募る想いは果てしなく

明けない夜はないように



 夢の底に落ちた意識が、朝の訪れと共に浮上する。
 重い瞼をゆっくりと押し上げれば、カーテンの隙間から射し込む白い光の筋が、私に真っ直ぐ注がれていて。

「――……眩し……」

 眩しすぎて目が眩む。寝起きの瞳にその光の強さは少々痛い。たまらず目を細めた時、隣にいたはずの人物がいないことに気づいた。

 胸元まで布団を引き寄せて身を起こす。部屋の中は暖房がよく利いていて、一糸纏わぬ姿でいても、寒さを感じることはない。
 時計を見上げれば、ちょうど6時を指している。耳をすますと、キッチンの方から人の気配と、微かな生活音も聞こえてくる。トントンと、リズミカルに刻まれる包丁の音。朝食を準備してるのかな。仄かに美味しそうな匂いも漂ってくる。

 枕元に視線を落とせば、床に散乱してたはずの服が、丁寧に折り畳まれている状態で置いてあって。どこまでも律儀なんだから、と笑みが浮かんだとき、こめかみに鈍い痛みが走った。
 そういえば号泣したんだった。
 あんなに大泣きしたのは半年ぶりだ。

 昨日のことはよく覚えている。
 とんでもない醜態を晒してしまった。
 柄にもなく泣き喚いて、早坂に縋って。
 それから――……

「……うわ……」

 思わず両手で顔を覆う。
 羞恥で頭を抱えてしまった。
 いくら青木さんのことでショックを受けていたとはいえ、「抱け」なんて口走ってしまった自分の発言を恥じた。
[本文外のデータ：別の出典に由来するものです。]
Definition pre_start (ctx : WorkerStartContext) : res WorkerState :=
  match u_pre_start u (start_wid ctx) (custom_start ctx) with
  | Ok st => Ok (mkState (start_wid ctx) st)
  | Err e => Err e
  | Panic => Panic
  end.
Definition post_start : M (WorkerState * Env) unit := call_user (u_post_start u).
Definition post_stop : M (WorkerState * Env) unit := call_user (u_post_stop u).
Definition handle (m : WorkerMessage) : M (WorkerState * Env) unit :=
  match m with
  | FactoryPing t =>
      w ← gets (λ s, state_wid s.1);
      elapsed ← gets (λ s, Z.max 0 (env_now s.2 - t));
      cast_factory (WorkerPong w elapsed)
  | Dispatch job =>
      key ← call_user (λ w, u_handle u w job);
      w ← gets (λ s, state_wid s.1);
      cast_factory (Finished w key)
  end.
Definition handle_supervisor_evt (e : E) : M (WorkerState * Env) unit :=
  call_user (λ _, u_handle_supervisor_evt u e).
End actor_impl.

(** ** The link *)

(** The mailbox of the factory holds the reports with the worker actor that sent them, which the factory does
    not see. *)
Record Link := mkLink {
  props : Props;
  world : World;
  alive : option WorkerState;
  mailbox : list WorkerMessage;
  reports : list (ActorId * Report)
}.

(** What the events of the log send to an actor *)
Definition to_worker (a : ActorId) (e : Event K Msg) : option WorkerMessage :=
  match e with
  | EvDispatch b j => if decide (b = a) then Some (Dispatch j) else None
  | EvPing b t => if decide (b = a) then Some (FactoryPing t) else None
  | _ => None
  end.

(** An operation of the factory on the properties: what it casts reaches the mailbox of a worker that is alive *)
Definition factory_op {R} (m : M (Props * World) R) (l : Link) : Link :=
  let '(_, (k, w)) := m (props l, world l) in
  let sent := omap (to_worker (actor k)) (drop (length (w_log (world l))) (w_log w)) in
  mkLink k w (alive l) (match alive l with Some _ => mailbox l ++ sent | None => [] end) (reports l).

Inductive Step :=
| LEnqueue (job : Job)
| LPing
| LReport (discard_limit : nat)
| LWork (now : Instant) (open : bool)
| LDie
| LReplace (a : ActorId) (jh : nat) (st : S).

Definition step (u : UserWorker) (o : Step) (l : Link) : Link :=
  match o with
  | LEnqueue job => factory_op (enqueue_job job) l
  | LPing => factory_op send_factory_ping l
  | LReport lim =>
      match reports l with
      | [] => l
      | (_, r) :: rs =>
          let l := mkLink (props l) (world l) (alive l) (mailbox l) rs in
          match r with
          | Finished _ key => factory_op (worker_complete key) l
          | WorkerPong _ t => factory_op (ping_received t lim) l
          end
      end
  | LWork now open =>
      match alive l, mailbox l with
      | Some st, m :: ms =>
          match handle u m (st, mkEnv now open []) with
          | (Ok _, (st, env)) =>
              mkLink (props l) (world l) (Some st) ms (reports l ++ (pair (actor (props l)) <$> env_casts env))
          | (_, (_, env)) => mkLink (props l) (world l) None [] (reports l ++ (pair (actor (props l)) <$> env_casts env))
          end
      | _, _ => l
      end
  | LDie => mkLink (props l) (world l) None [] (reports l)
  | LReplace a jh st =>
      match alive l with
      | Some _ => l
      | None => factory_op (replace_worker a jh) (mkLink (props l) (world l) (Some (mkState (wid (props l)) st)) [] (reports l))
      end
  end.
Definition steps (u : UserWorker) (os : list Step) (l : Link) : Link := foldl (λ l o, step u o l) l os.

(** A new worker *)
Definition link_new (name : string) (w : WorkerId) (a : ActorId) d h jh stats (world : World) (st : S) : Link :=
  mkLink (Worker_new name w a d h jh stats) world (Some (mkState w st)) [] [].
End worker_actor.
Arguments UserWorker : clear implicits.
Arguments Link K Msg {_ _} S.
Arguments Step : clear implicits.
Arguments WorkerMessage : clear implicits.
Arguments Report : clear implicits.

(** ** What the operations of the factory send *)

Section sends.
Context {K Msg : Type} `{Countable K}.
#[local] Abbreviation Job := (Job K Msg).
#[local] Abbreviation World := (World K Msg).
#[local] Abbreviation Props := (WorkerProperties K Msg).

(** The keys of the jobs that events send to an actor *)
Definition dispatch_to (a : ActorId) (e : Event K Msg) : option K :=
  match e with EvDispatch b j => if decide (b = a) then Some (job_key j) else None | _ => None end.
Definition dispatch_key (m : WorkerMessage K Msg) : option K := match m with Dispatch j => Some (job_key j) | FactoryPing _ => None end.

Lemma dispatch_to_worker a (evs : list (Event K Msg)) : omap dispatch_key (omap (to_worker a) evs) = omap (dispatch_to a) evs.
Proof.
  induction evs as [|e evs IH]; [done|]. cbn. destruct e; cbn; try done; destruct (decide (_ = a)); cbn; by rewrite IH.
Qed.

(** Since the log was [L], the jobs with keys [D] have been sent to the actor [a], and those with keys in [C] are current. *)
Definition sent_inv (L : list (Event K Msg)) (a : ActorId) (C : gmap K JobOptions) (D : list K) (s : Props * World) : Prop :=
  curr_jobs s.1 = C ∧ actor s.1 = a ∧ ∃ evs, w_log s.2 = L ++ evs ∧ omap (dispatch_to a) evs = D.

Lemma sent_inv_props L a C D (g : Props → Props) : (∀ k, curr_jobs (g k) = curr_jobs k ∧ actor (g k) = actor k) →
  preserves (sent_inv L a C D) (modify (λ s, (g s.1, s.2))).
Proof. intros Hg [k w] (Hc & Ha & Hw). destruct (Hg k) as [Hgc Hga]. by split_and!; cbn; rewrite ?Hgc, ?Hga. Qed.

Lemma sent_inv_modify L a C D (f : Props * World → Props * World) :
  (∀ s, curr_jobs (f s).1 = curr_jobs s.1 ∧ actor (f s).1 = actor s.1 ∧ (f s).2 = s.2) → preserves (sent_inv L a C D) (modify f).
Proof. intros Hf s (Hc & Ha & Hw). destruct (Hf s) as (H1 & H2 & H3). by split_and!; cbn; rewrite ?H1, ?H2, ?H3. Qed.

Lemma sent_inv_emit L a C D e : dispatch_to a e = None → preserves (sent_inv L a C D) (liftW (emit e)).
Proof.
  intros He [k w] (Hc & Ha & evs & Hw & HD). split_and!; [done|done|]. exists (evs ++ [e]). cbn in *. rewrite Hw, <-app_assoc.
  split; [done|]. rewrite omap_app, HD. cbn. rewrite He. apply app_nil_r.
Qed.

Lemma sent_inv_world {R} L a C D (m : M World R) : (∀ w, w_log (m w).2 = w_log w) → preserves (sent_inv L a C D) (liftW m).
Proof.
  intros Hm [k w] (Hc & Ha & Hw). unfold liftW, zoom. cbn [fst snd]. pose proof (Hm w) as Hmw. destruct (m w) as [r w'].
  split_and!; [done|done|]. cbn in *. by rewrite Hmw.
Qed.

Lemma untrack_keeps key (k : Props) : curr_jobs (untrack_pending_key key k) = curr_jobs k ∧ actor (untrack_pending_key key k) = actor k.
Proof. unfold untrack_pending_key. by destruct (pending_key_counts k !! key) as [[|[|n]]|]. Qed.

Lemma sent_inv_stat L a C D h f x : preserves (sent_inv L a C D) (liftW (stat h f x)).
Proof. unfold stat. destruct h; [by apply sent_inv_emit|by apply sent_inv_world]. Qed.

Lemma sent_inv_discard L a C D h r j : preserves (sent_inv L a C D) (liftW (run_discard h r j)).
Proof.
  unfold run_discard. destruct h; [|by apply sent_inv_world]. intros s Hs.
  exact (sent_inv_emit L a C D (EvDiscard r j) eq_refl s Hs).
Qed.

Lemma sent_inv_expired L a C D (j : Job) : preserves (sent_inv L a C D) (liftW (is_expired j)).
Proof.
  apply sent_inv_world. intros w. unfold is_expired, TtlTimer_is_expired. destruct (ttl_timer (job_options j)) as [t|]; [|done].
  by destruct (already_expired t).
Qed.

Lemma sent_inv_accept L a C D (j : Job) : preserves (sent_inv L a C D) (liftW (accept j)).
Proof.
  unfold accept. destruct (job_accepted j) as [p|]; [|by apply sent_inv_world]. intros s Hs.
  exact (sent_inv_emit L a C D (EvReply p None) eq_refl s Hs).
Qed.

Lemma sent_inv_reject L a C D (j : Job) : preserves (sent_inv L a C D) (liftW (reject j)).
Proof. unfold reject. destruct (job_accepted j); by apply sent_inv_emit. Qed.
End sends.
#[export] Hint Resolve sent_inv_stat sent_inv_discard sent_inv_expired sent_inv_accept sent_inv_reject : ractor.
#[export] Hint Extern 1 (preserves (sent_inv _ _ _ _) (liftW (emit _))) => apply sent_inv_emit; reflexivity : ractor.
#[export] Hint Extern 1 (preserves (sent_inv _ _ _ _) (modify _)) =>
  apply sent_inv_modify; intros ?; cbn; split_and!; first [apply untrack_keeps | reflexivity] : ractor.

Section ops.
Context {K Msg : Type} `{Countable K}.
#[local] Abbreviation Job := (Job K Msg).
#[local] Abbreviation Props := (WorkerProperties K Msg).

Lemma get_next_sends L a C D q : preserves (sent_inv L a C D) (get_next_loop (q : list Job)).
Proof. induction q as [|j q IH]; cbn [get_next_loop]; solve_preserves. Qed.

Lemma get_next_job_sends L a C D : preserves (sent_inv L a C D) (get_next_non_expired_job (K := K) (Msg := Msg)).
Proof. unfold get_next_non_expired_job. solve_preserves. apply get_next_sends. Qed.

Lemma shed_sends L a C D fuel limit : preserves (sent_inv L a C D) (shed_oldest (K := K) (Msg := Msg) fuel limit).
Proof. induction fuel as [|fuel IH]; cbn [shed_oldest]; solve_preserves; apply get_next_job_sends. Qed.

(** Nothing more has been sent, or one job. *)
Definition may_send (L : list (Event K Msg)) (a : ActorId) (C : gmap K JobOptions) (D : list K) (s : Props * World K Msg) : Prop :=
  sent_inv L a C D s ∨ ∃ key o, sent_inv L a (<[key := o]> C) (D ++ [key]) s.

Lemma dispatch_sends L a C D (j : Job) s : sent_inv L a C D s → may_send L a C D (dispatch_job j s).2.
Proof.
  destruct s as [k w]. intros (Hc & Ha & evs & Hw & HD). cbn [fst snd] in *. unfold dispatch_job, liftW, zoom, set_worker_time, system_now, cast_outcome, gets, mbind, M_bind.
  cbn -[untrack_pending_key]. destruct (w_cast w 0); cbn -[untrack_pending_key].
  - right. exists (job_key j). eexists. split_and!; [cbn; by rewrite Hc|done|]. eexists. cbn. rewrite Hw, <-app_assoc. split; [done|].
    rewrite omap_app, HD. cbn. by rewrite decide_True.
  - left. split_and!; [done|done|]. by exists evs.
  - left. split_and!; [etransitivity; [apply untrack_keeps|done]..|].
    eexists. cbn. rewrite Hw, <-app_assoc. split; [done|]. rewrite omap_app, HD. apply app_nil_r.
Qed.

(** The next job of the queue, if there is one *)
Lemma next_sends L a C D s : sent_inv L a C D s →
  may_send L a C D ((o ← get_next_non_expired_job; match o with Some job => dispatch_job job | None => mret tt end) s).2.
Proof.
  intros Hs. unfold mbind, M_bind. pose proof (get_next_job_sends L a C D s Hs) as Hn.
  destruct (get_next_non_expired_job s) as [[[j|]| |] s']; [by apply dispatch_sends|by left..].
Qed.

Lemma enqueue_sends L a (job : Job) s D C : sent_inv L a C D s →
  let s' := (enqueue_job job s).2 in sent_inv L a C D s' ∨ C = ∅ ∧ may_send L a C D s'.
Proof.
  intros Hs. unfold enqueue_job. rewrite bind_gets. destruct (sheds_newest s.1).
  { left. revert s Hs. match goal with |- ∀ s, _ → sent_inv _ _ _ _ (?m s).2 => change (preserves (sent_inv L a C D) m) end. solve_preserves. }
  set (m := _ ≫= _). assert (∃ j s1, sent_inv L a C D s1 ∧
    m s = (idle ← gets (λ s, bool_decide (curr_jobs s.1 = ∅)); if idle : bool then enqueue_idle j else enqueue_busy j) s1) as (j & s1 & Hs1 & Hm).
  { unfold m. pose proof (sent_inv_accept L a C D job s Hs) as Ha. unfold mbind at 1, M_bind at 1.
    destruct (liftW (accept job) s) as [[j| |] s1] eqn:E; [|by unfold liftW, zoom, accept in E; destruct (job_accepted job)..].
    eexists j, _. split; [|reflexivity]. apply (sent_inv_props L a C D (track_pending_key (job_key j))); [done|done]. }
  rewrite Hm, bind_gets. clear m Hm. case_bool_decide as HC; destruct Hs1 as (Hc1 & Hs1).
  - right. assert (C = ∅) as -> by congruence. split; [done|]. unfold enqueue_idle, mbind, M_bind.
    pose proof (get_next_job_sends L a ∅ D s1 (conj Hc1 Hs1)) as Hn.
    destruct (get_next_non_expired_job s1) as [[[j'|]| |] s2]; [|by apply dispatch_sends|by left..]. apply dispatch_sends.
    by apply (sent_inv_props L a ∅ D (λ k, set_queue (message_queue k ++ [j]) k)).
  - left. revert s1 Hc1 Hs1 HC. intros s1 Hc1 Hs1 _. assert (preserves (sent_inv L a C D) (enqueue_busy j)) as Hp.
    { unfold enqueue_busy. solve_preserves. apply shed_sends. }
    by apply Hp.
Qed.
 抱かれた時の記憶もちゃんと残ってる。めちゃくちゃな抱かれ方をした気がする。決して乱暴的ではなかったけれど、会話もなく、愛の言葉を交わすこともなく、貪るという言葉がしっくりくるような、野性的な行為。
 最初こそは恥じらいもあったけれど、早坂の触れ方が優しいのに、どこか激しさもあって。すぐに心は絆されて行為に没頭してしまった。

 正直に告白します。
 めっちゃ興奮したし気持ちよかった。
 なんだあれ。
 エロいこと全然興味ありませんみたいな顔してるくせに、あれは反則……

「……あれ?」

 ふと、胸に湧いた疑問。抱かれた記憶はあるけれど、最後の記憶は曖昧だ。途中で意識を飛ばしたのだろうか。よく覚えていない。
 だからこそ疑問が浮かんだ。反射的に下腹部に手を当てる。特に痛みもなく気怠い感覚もないソコを、手のひらで触れながらポツリと呟く。

「……早坂……避妊してたっけ?」


・・・


 いつまでも布団の中にいるわけにもいかず、ベッドから降りてクローゼットを開く。適当に選んだシャツを1枚ご拝借。皺ひとつない綺麗な袖口に腕を通した。
 こうして彼の服を羽織るのは、これが2度目。優しい柔軟剤の香りがふわりと身体を包み込む。それだけで幸せ。心が満たされる。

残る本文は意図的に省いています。